Pucker Mob says that to dress with confidence is not just about staying up to date with wardrobe trends but about “liking what you’re wearing, looking balanced and feeling confident in all circumstances”. Now that’s something you don’t often hear about fashion; looking balanced, but it’s true. You know those days when you put on an outfit and you feel like something is missing or something’s just not right? That’s the balance, and when you finally figure it out you feel confident and happy about your choices and yourself, well at least that’s how I feel.

Styles of the 80s and 90s oozed creativity, bold statements and non-conformity, even more comfortability as far as fashion choices go. It’s slowly minimised into a fluidity of fashion, notably the “androgynous” style but we’re once again branching out and building up to masculine and feminine separation being squashed.

Men need a way to feel free and expressive through fashion statements that burst through the convoluted rules and allows them to bask in glory at their balance of masculinity and femininity whether their gay, straight, bisexual, or otherwise.

Take this Try Guys video for instance. In this we see three men, the first Eugene Lee Yang who is confident and comfortable wearing a crop top and has done so many times before. The following two: Keith Habersberger and Zach Kornfeld who are seemingly uncomfortable at first yet end up embracing the experience.

In a 2015 VICE article British-Somali author Diriye Osman said upon donning a dress for the first time that he felt, “Sensual, beautiful, powerful, virile”. An ample range of compelling words that sum up the emotion that can be experienced through deconstructing the foundations of heteronormative men’s fashion.

To deconstruct we not only are moving forward with designers approaching women’s fashion as inspiration but we should also look back to the decades of daring style in men’s fashion. It may be hard to siphon through the herd of styles to decide what we should and shouldn’t bring back, so let’s just dip our toes in and have a quick splash through some of the nostalgia triggering ensembles.

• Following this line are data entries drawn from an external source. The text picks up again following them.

Lemma enc_size : l_size encoded = Some sz.
Proof using Hsz. unfold l_size. erewrite (rd_header [] 4 sz) by solve_header. by rewrite uw_small. Qed.
Lemma enc_nfields : l_nfields encoded = Some nfields.
Proof using Hnf32. unfold l_nfields. erewrite (rd_header (digits 8 4 sz) 4 nfields) by solve_header. by rewrite uw_small. Qed.
Lemma enc_npointers : l_npointers encoded = Some npointers.
Proof using Hnp. unfold l_npointers. erewrite (rd_header (digits 8 4 sz ++ digits 8 4 nfields) 4 npointers) by solve_header. by rewrite uw_small. Qed.
Lemma enc_first_ptr : l_first_ptr encoded = Some (sw 32 first_ptr).
Proof using.
  unfold l_first_ptr. erewrite (rd_header (digits 8 4 sz ++ digits 8 4 nfields ++ digits 8 4 npointers) 4 first_ptr) by solve_header.
  cbn [mbind option_bind]. f_equal. apply (sw_uw 32).
Qed.
Lemma enc_alignment : l_alignment encoded = Some alignment.
Proof using Hal.
  unfold l_alignment. erewrite (rd_header (digits 8 4 sz ++ digits 8 4 nfields ++ digits 8 4 npointers ++ digits 8 4 first_ptr) 2 alignment) by solve_header.
  by rewrite uw_small.
Qed.
Lemma enc_flags : l_flags encoded = Some flags.
Proof using Hfl.
  unfold l_flags. erewrite (rd_header (digits 8 4 sz ++ digits 8 4 nfields ++ digits 8 4 npointers ++ digits 8 4 first_ptr ++ digits 8 2 alignment) 2 flags _ []).
  - by rewrite uw_small.
  - unfold header. rewrite <- ?app_assoc. by rewrite app_nil_r.
  - by rewrite ?length_app, ?digits_length.
Qed.
Lemma enc_ptrs : jl_dt_layout_ptrs encoded = Some (20 + Z.of_nat (fd_size t * length desc)).
Proof using Ht Hnf Hnf32 Hfl Hfd.
  unfold jl_dt_layout_ptrs. rewrite enc_flags, enc_nfields. cbn [mbind option_bind]. rewrite Hfd, fd_size_eq by done. cbn [mbind option_bind].
  unfold jl_dt_layout_fields, sizeof_layout. f_equal. lia.
Qed.

(** A part of a descriptor: [n] bytes from its byte [k] on. *)
Lemma rd_desc i d k n x : desc !! i = Some d -> (k + n <= fd_size t)%nat -> val 8 (take n (drop k (desc_bytes t d))) = x ->
  rd encoded (20 + Z.of_nat (fd_size t) * Z.of_nat i + Z.of_nat k) n = Some x.
Proof using.
  intros Hi Hk Hx. destruct (drop_chunks (desc_bytes t) (fd_size t) desc i d (desc_bytes_length t) Hi) as [E El]. unfold encoded. rewrite E.
  rewrite <- (take_drop k (desc_bytes t d)), <- !app_assoc. rewrite (app_assoc header), (app_assoc (header ++ _)).
  eapply rd_at; [|reflexivity| |exact Hx].
  - rewrite !length_app, header_length, El, length_take_le by (rewrite desc_bytes_length; lia). lia.
  - rewrite length_drop, desc_bytes_length. lia.
Qed.

Lemma enc_field_offset i d : desc !! i = Some d -> jl_field_offset encoded (Z.of_nat i) = Some (offset d).
Proof using Ht Hnf Hnf32 Hfl Hfd Hdesc.
  intros Hi. pose proof (lookup_lt_Some _ _ _ Hi). pose proof (Forall_lookup_1 _ _ _ _ Hdesc Hi) as [Hs Ho]. unfold jl_field_offset.
  rewrite enc_nfields, enc_flags. cbn [mbind option_bind]. rewrite Hfd.
  destruct (Z.leb_spec 0 (Z.of_nat i)); [|lia]. destruct (Z.ltb_spec (Z.of_nat i) nfields); [|lia]. cbn [andb negb].
  unfold jl_dt_layout_fields, sizeof_layout. destruct Ht as [Et|[Et|Et]]; rewrite Et in Hs, Ho; rewrite Et;
    unfold JL_FIELDDESC_8, JL_FIELDDESC_16, JL_FIELDDESC_32; cbn [Z.eqb Pos.eqb].
  - pose proof (rd_desc i d 1 1 (offset d) Hi) as H'. rewrite Et in H'. apply H'; [cbn; lia|].
    change (u8 (offset d) + 2 ^ 8 * 0 = offset d). rewrite uw_small by done. lia.
  - pose proof (rd_desc i d 2 2 (offset d) Hi) as H'. rewrite Et in H'. apply H'; [cbn; lia|].
    unfold desc_bytes. cbn [Z.eqb Pos.eqb JL_FIELDDESC_8 JL_FIELDDESC_16]. rewrite drop_app_length' by (by rewrite digits_length).
    rewrite take_ge by (by rewrite digits_length). rewrite val_digits by lia. rewrite uw_uw. by apply uw_small.
  - pose proof (rd_desc i d 4 4 (offset d) Hi) as H'. rewrite Et in H'. apply H'; [cbn; lia|].
    unfold desc_bytes. cbn [Z.eqb Pos.eqb JL_FIELDDESC_8 JL_FIELDDESC_16 JL_FIELDDESC_32]. rewrite drop_app_length' by (by rewrite digits_length).
    rewrite take_ge by (by rewrite digits_length). rewrite val_digits by lia. rewrite uw_uw. by apply uw_small.
Qed.

Lemma enc_field_size i d : desc !! i = Some d -> jl_field_size encoded (Z.of_nat i) = Some (fsize d).
Proof using Ht Hnf Hnf32 Hfl Hfd Hdesc.
  intros Hi. pose proof (lookup_lt_Some _ _ _ Hi). pose proof (Forall_lookup_1 _ _ _ _ Hdesc Hi) as [Hs Ho]. unfold jl_field_size.
  rewrite enc_nfields, enc_flags. cbn [mbind option_bind]. rewrite Hfd.
  destruct (Z.leb_spec 0 (Z.of_nat i)); [|lia]. destruct (Z.ltb_spec (Z.of_nat i) nfields); [|lia]. cbn [andb negb].
  unfold jl_dt_layout_fields, sizeof_layout. rewrite <- (shiftr_isptr (isptr d) (fsize d)) by apply Hs.
  destruct Ht as [Et|[Et|Et]]; rewrite Et in Hs, Ho; rewrite Et; unfold JL_FIELDDESC_8, JL_FIELDDESC_16, JL_FIELDDESC_32; cbn [Z.eqb Pos.eqb];
    [pose proof (rd_desc i d 0 1 (b2z (isptr d) + 2 * fsize d) Hi) as H'; rewrite Et in H'; change (Z.of_nat (fd_size _)) with 2 in H'
    |pose proof (rd_desc i d 0 2 (b2z (isptr d) + 2 * fsize d) Hi) as H'; rewrite Et in H'; change (Z.of_nat (fd_size _)) with 4 in H'
    |pose proof (rd_desc i d 0 4 (b2z (isptr d) + 2 * fsize d) Hi) as H'; rewrite Et in H'; change (Z.of_nat (fd_size _)) with 8 in H'];
    rewrite Z.add_0_r in H'; rewrite drop_0 in H'; (rewrite H'; [done|cbn; lia|]).
  - change (b2z (isptr d) + 2 * uw 7 (fsize d) + 2 ^ 8 * 0 = b2z (isptr d) + 2 * fsize d). rewrite uw_small by done. lia.
  - unfold desc_bytes. cbn [Z.eqb Pos.eqb JL_FIELDDESC_8 JL_FIELDDESC_16]. rewrite take_app_length' by (by rewrite digits_length).
    rewrite val_digits, (uw_small 15) by (lia || done). apply (uw_small 16), (desc_word_range 15); [lia|done].
  - unfold desc_bytes. cbn [Z.eqb Pos.eqb JL_FIELDDESC_8 JL_FIELDDESC_16 JL_FIELDDESC_32]. rewrite take_app_length' by (by rewrite digits_length).
    rewrite val_digits, (uw_small 31) by (lia || done). apply (uw_small 32), (desc_word_range 31); [lia|done].
Qed.

Lemma enc_field_isptr i d : desc !! i = Some d -> jl_field_isptr encoded (Z.of_nat i) = Some (isptr d).
Proof using Ht Hnf Hnf32 Hfl Hfd.
  intros Hi. pose proof (lookup_lt_Some _ _ _ Hi). unfold jl_field_isptr.
  rewrite enc_nfields, enc_flags. cbn [mbind option_bind]. rewrite Hfd.
  destruct (Z.leb_spec 0 (Z.of_nat i)); [|lia]. destruct (Z.ltb_spec (Z.of_nat i) nfields); [|lia]. cbn [andb negb].
  rewrite fd_size_eq by done. cbn [mbind option_bind]. unfold jl_dt_layout_fields, sizeof_layout.
  pose proof (rd_desc i d 0 1 (val 8 (take 1 (desc_bytes t d))) Hi) as H'. rewrite Z.add_0_r, drop_0 in H'. rewrite H'; [|unfold fd_size; repeat case_match; lia|done].
  cbn [mbind option_bind]. f_equal. destruct Ht as [Et|[Et|Et]]; rewrite Et.
  - change (Z.testbit (b2z (isptr d) + 2 * uw 7 (fsize d) + 2 ^ 8 * 0) 0 = isptr d). rewrite Z.mul_0_r, Z.add_0_r. apply testbit0_isptr.
  - unfold desc_bytes. cbn [Z.eqb Pos.eqb JL_FIELDDESC_8 JL_FIELDDESC_16]. rewrite take_app_le by (rewrite digits_length; lia).
    rewrite take_digits, val_digits by lia. rewrite testbit_uw by lia. apply testbit0_isptr.
  - unfold desc_bytes. cbn [Z.eqb Pos.eqb JL_FIELDDESC_8 JL_FIELDDESC_16 JL_FIELDDESC_32]. rewrite take_app_le by (rewrite digits_length; lia).
    rewrite take_digits, val_digits by lia. rewrite testbit_uw by lia. apply testbit0_isptr.
Qed.

Lemma rd_ptr i p : pointers !! i = Some p ->
  rd encoded (20 + Z.of_nat (fd_size t * length desc) + Z.of_nat (fd_ptr_size t) * Z.of_nat i) (fd_ptr_size t) = Some (val 8 (ptr_bytes t p)).
Proof using.
  intros Hi. destruct (drop_chunks (ptr_bytes t) (fd_ptr_size t) pointers i p (ptr_bytes_length t) Hi) as [E El]. unfold encoded. rewrite E.
  rewrite (app_assoc header), (app_assoc (header ++ _)).
  eapply rd_at; [|reflexivity| |by rewrite take_ge by (by rewrite ptr_bytes_length)].
  - rewrite !length_app, header_length, El, (length_chunks _ (fd_size t)) by apply desc_bytes_length. lia.
  - by rewrite ptr_bytes_length.
Qed.

Lemma enc_ptr_offset i p : npointers = Z.of_nat (length pointers) -> pointers !! i = Some p -> jl_ptr_offset encoded (Z.of_nat i) = Some p.
Proof using Ht Hnf Hnf32 Hfl Hfd Hptrs Hnp.
  intros En Hi. pose proof (lookup_lt_Some _ _ _ Hi). pose proof (Forall_lookup_1 _ _ _ _ Hptrs Hi) as Hp. unfold jl_ptr_offset.
  rewrite enc_npointers, enc_flags. cbn [mbind option_bind]. rewrite enc_ptrs. cbn [mbind option_bind]. rewrite Hfd.
  destruct (Z.leb_spec 0 (Z.of_nat i)); [|lia]. destruct (Z.ltb_spec (Z.of_nat i) npointers); [|lia]. cbn [andb negb].
  pose proof (rd_ptr i p Hi) as H'. unfold ptr_fits in Hp.
  destruct Ht as [Et|[Et|Et]]; rewrite Et in H', Hp; rewrite Et; unfold JL_FIELDDESC_8, JL_FIELDDESC_16, JL_FIELDDESC_32; cbn [Z.eqb Pos.eqb];
    cbn [fd_ptr_size Z.eqb Pos.eqb JL_FIELDDESC_8 JL_FIELDDESC_16 JL_FIELDDESC_32] in H'.
  - replace (Z.of_nat 1 * Z.of_nat i) with (Z.of_nat i) in H' by lia. etransitivity; [exact H'|]. f_equal.
    change (val 8 (digits 8 1 p) = p). rewrite val_digits by lia. by apply (uw_small 8).
  - etransitivity; [exact H'|]. f_equal.
    change (val 8 (digits 8 2 p) = p). rewrite val_digits by lia. by apply (uw_small 16).
  - etransitivity; [exact H'|]. f_equal.
    change (val 8 (digits 8 4 p) = p). rewrite val_digits by lia. by apply (uw_small 32).
Qed.
End Encoded.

Wolf of Wall Street – D’MARGE

Shoulder padded suits, high waisted jeans and pastel everywhere else… what more could we ask for? The colours warming, a nice padded suit can look quite slick but come on, did we ever pull off high waisted jeans for men, I’m still undecided.


Leather is back and it’s back with a vengeance. Maybe we won’t go as far as a full leather suit this time (unless your Catwoman of course) but give me leather pants and jackets any day and I swear guys, you’ll rock them as well as Mr Big rocked that perm.

You loved to hate them, hate that you loved them but you must admit the overall trend was bloody comfortable.

WHAM! on stage – GIPHY

Wake me up before you glow glow; from the brightness of that short short flare. Coloured patches in half and half incase you couldn’t decide what single colour shorts to wear. Sweaters and gloves and baggy shirts, please bring back the short shorts, the rest can stay in the 80s.

Kevin Bacon Footloose. Photo Credit: IFC

Let’s bring home the Bacon, Kevin Bacon that is, with this mighty sweater jean combo that’s really tugging on my movie lovers heart strings. Flared jeans a thing of the 70s have continued their tirade in fashion over the decades, yet I still have a solid love hate relationship with them.

What’s your favourite men’s fashion trend you want to see back on our streets?